(** ** crypto/pedersen.go *)

Definition PedersenPrivateKeyIndex : nat := 0.
Definition PedersenValueIndex : nat := 1.
Definition PedersenSndIndex : nat := 2.
Definition PedersenShardIDIndex : nat := 3.
Definition PedersenRandomnessIndex : nat := 4.

(** The five generators; a [nil] one would panic at its first use. *)
Definition NewPedersenParams : res (list (list Z)) :=
  let* one := Scalar_FromUint64 1 in
  match mapM (fun i => HashToPointFromIndex i CStringBulletProof) [1; 2; 3; 4] with
  | Some gs => Ok (Point_ScalarMultBase one :: gs)
  | None => Panic
  end.

Definition CommitAll (G openings : list (list Z)) : res (list Z) :=
  if negb (length openings =? length G)%nat
  then Err "invalid length of openings to commit"
  else
    let* g0 := index G 0 in
    let* o0 := index openings 0 in
    Ok (fold_left (fun commitment go => Point_Add commitment (Point_ScalarMult (fst go) (snd go)))
                  (zip (drop 1 G) (drop 1 openings)) (Point_ScalarMult g0 o0)).

Definition CommitAtIndex (G : list (list Z)) (value rand : list Z) (i : nat) : res (list Z) :=
  let* g := index G i in
  let* h := index G PedersenRandomnessIndex in
  Ok (Point_AddPedersen value g rand h).
End point.

(** ** Keys as integers *)

Lemma key_of_ok z : key_ok (key_of z).
Proof.
  unfold key_ok, key_of. rewrite length_reverse, length_be_bytes. split; [done|].
  unfold bytes_ok. rewrite Forall_reverse. apply be_bytes_ok.
Qed.

Lemma key_val_bound k : key_ok k -> 0 <= key_val k < 2 ^ 256.
Proof.
  intros [Hl Hb]. unfold key_val.
  pose proof (of_digits_bound 256 ltac:(lia) (reverse k)) as B.
  rewrite Forall_reverse, length_reverse, Hl in B. by apply B.
Qed.

Lemma key_val_of z : 0 <= z < 2 ^ 256 -> key_val (key_of z) = z.
Proof.
  intros Hz. unfold key_val, key_of. rewrite reverse_involutive, of_digits_be_bytes.
  by apply Z.mod_small.
Qed.

Lemma key_of_val k : key_ok k -> key_of (key_val k) = k.
Proof.
  intros [Hl Hb]. unfold key_of, key_val. rewrite <- Hl, <- length_reverse.
  rewrite be_bytes_of_digits by (unfold bytes_ok; by rewrite Forall_reverse).
  apply reverse_involutive.
Qed.

Lemma key_val_inj a b : key_ok a -> key_ok b -> key_val a = key_val b -> a = b.
Proof. intros Ha Hb E. by rewrite <- (key_of_val a Ha), E, (key_of_val b Hb). Qed.

Lemma order_pos : 0 < order < 2 ^ 253.
Proof. by vm_compute. Qed.

Lemma sc_ok_of z : 0 <= z < order -> sc_ok (key_of z).
Proof.
  intros Hz. pose proof order_pos. split; [apply key_of_ok|].
  rewrite key_val_of; lia.
Qed.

::::

### Work request
Print the entries once more, identical in every line.

### Result for this exercise
(** ** crypto/pedersen.go *)

Definition PedersenPrivateKeyIndex : nat := 0.
Definition PedersenValueIndex : nat := 1.
Definition PedersenSndIndex : nat := 2.
Definition PedersenShardIDIndex : nat := 3.
Definition PedersenRandomnessIndex : nat := 4.

(** The five generators; a [nil] one would panic at its first use. *)
Definition NewPedersenParams : res (list (list Z)) :=
  let* one := Scalar_FromUint64 1 in
  match mapM (fun i => HashToPointFromIndex i CStringBulletProof) [1; 2; 3; 4] with
  | Some gs => Ok (Point_ScalarMultBase one :: gs)
  | None => Panic
  end.

Definition CommitAll (G openings : list (list Z)) : res (list Z) :=
  if negb (length openings =? length G)%nat
  then Err "invalid length of openings to commit"
  else
    let* g0 := index G 0 in
    let* o0 := index openings 0 in
    Ok (fold_left (fun commitment go => Point_Add commitment (Point_ScalarMult (fst go) (snd go)))
                  (zip (drop 1 G) (drop 1 openings)) (Point_ScalarMult g0 o0)).

Definition CommitAtIndex (G : list (list Z)) (value rand : list Z) (i : nat) : res (list Z) :=
  let* g := index G i in
  let* h := index G PedersenRandomnessIndex in
  Ok (Point_AddPedersen value g rand h).
End point.

(** ** Keys as integers *)

Lemma key_of_ok z : key_ok (key_of z).
Proof.
  unfold key_ok, key_of. rewrite length_reverse, length_be_bytes. split; [done|].
  unfold bytes_ok. rewrite Forall_reverse. apply be_bytes_ok.
Qed.

Lemma key_val_bound k : key_ok k -> 0 <= key_val k < 2 ^ 256.
Proof.
  intros [Hl Hb]. unfold key_val.
  pose proof (of_digits_bound 256 ltac:(lia) (reverse k)) as B.
  rewrite Forall_reverse, length_reverse, Hl in B. by apply B.
Qed.

Lemma key_val_of z : 0 <= z < 2 ^ 256 -> key_val (key_of z) = z.
Proof.
  intros Hz. unfold key_val, key_of. rewrite reverse_involutive, of_digits_be_bytes.
  by apply Z.mod_small.
Qed.

Lemma key_of_val k : key_ok k -> key_of (key_val k) = k.
Proof.
  intros [Hl Hb]. unfold key_of, key_val. rewrite <- Hl, <- length_reverse.
  rewrite be_bytes_of_digits by (unfold bytes_ok; by rewrite Forall_reverse).
  apply reverse_involutive.
Qed.

Lemma key_val_inj a b : key_ok a -> key_ok b -> key_val a = key_val b -> a = b.
Proof. intros Ha Hb E. by rewrite <- (key_of_val a Ha), E, (key_of_val b Hb). Qed.

Lemma order_pos : 0 < order < 2 ^ 253.
Proof. by vm_compute. Qed.

Lemma sc_ok_of z : 0 <= z < order -> sc_ok (key_of z).
Proof.
  intros Hz. pose proof order_pos. split; [apply key_of_ok|].
  rewrite key_val_of; lia.
Qed.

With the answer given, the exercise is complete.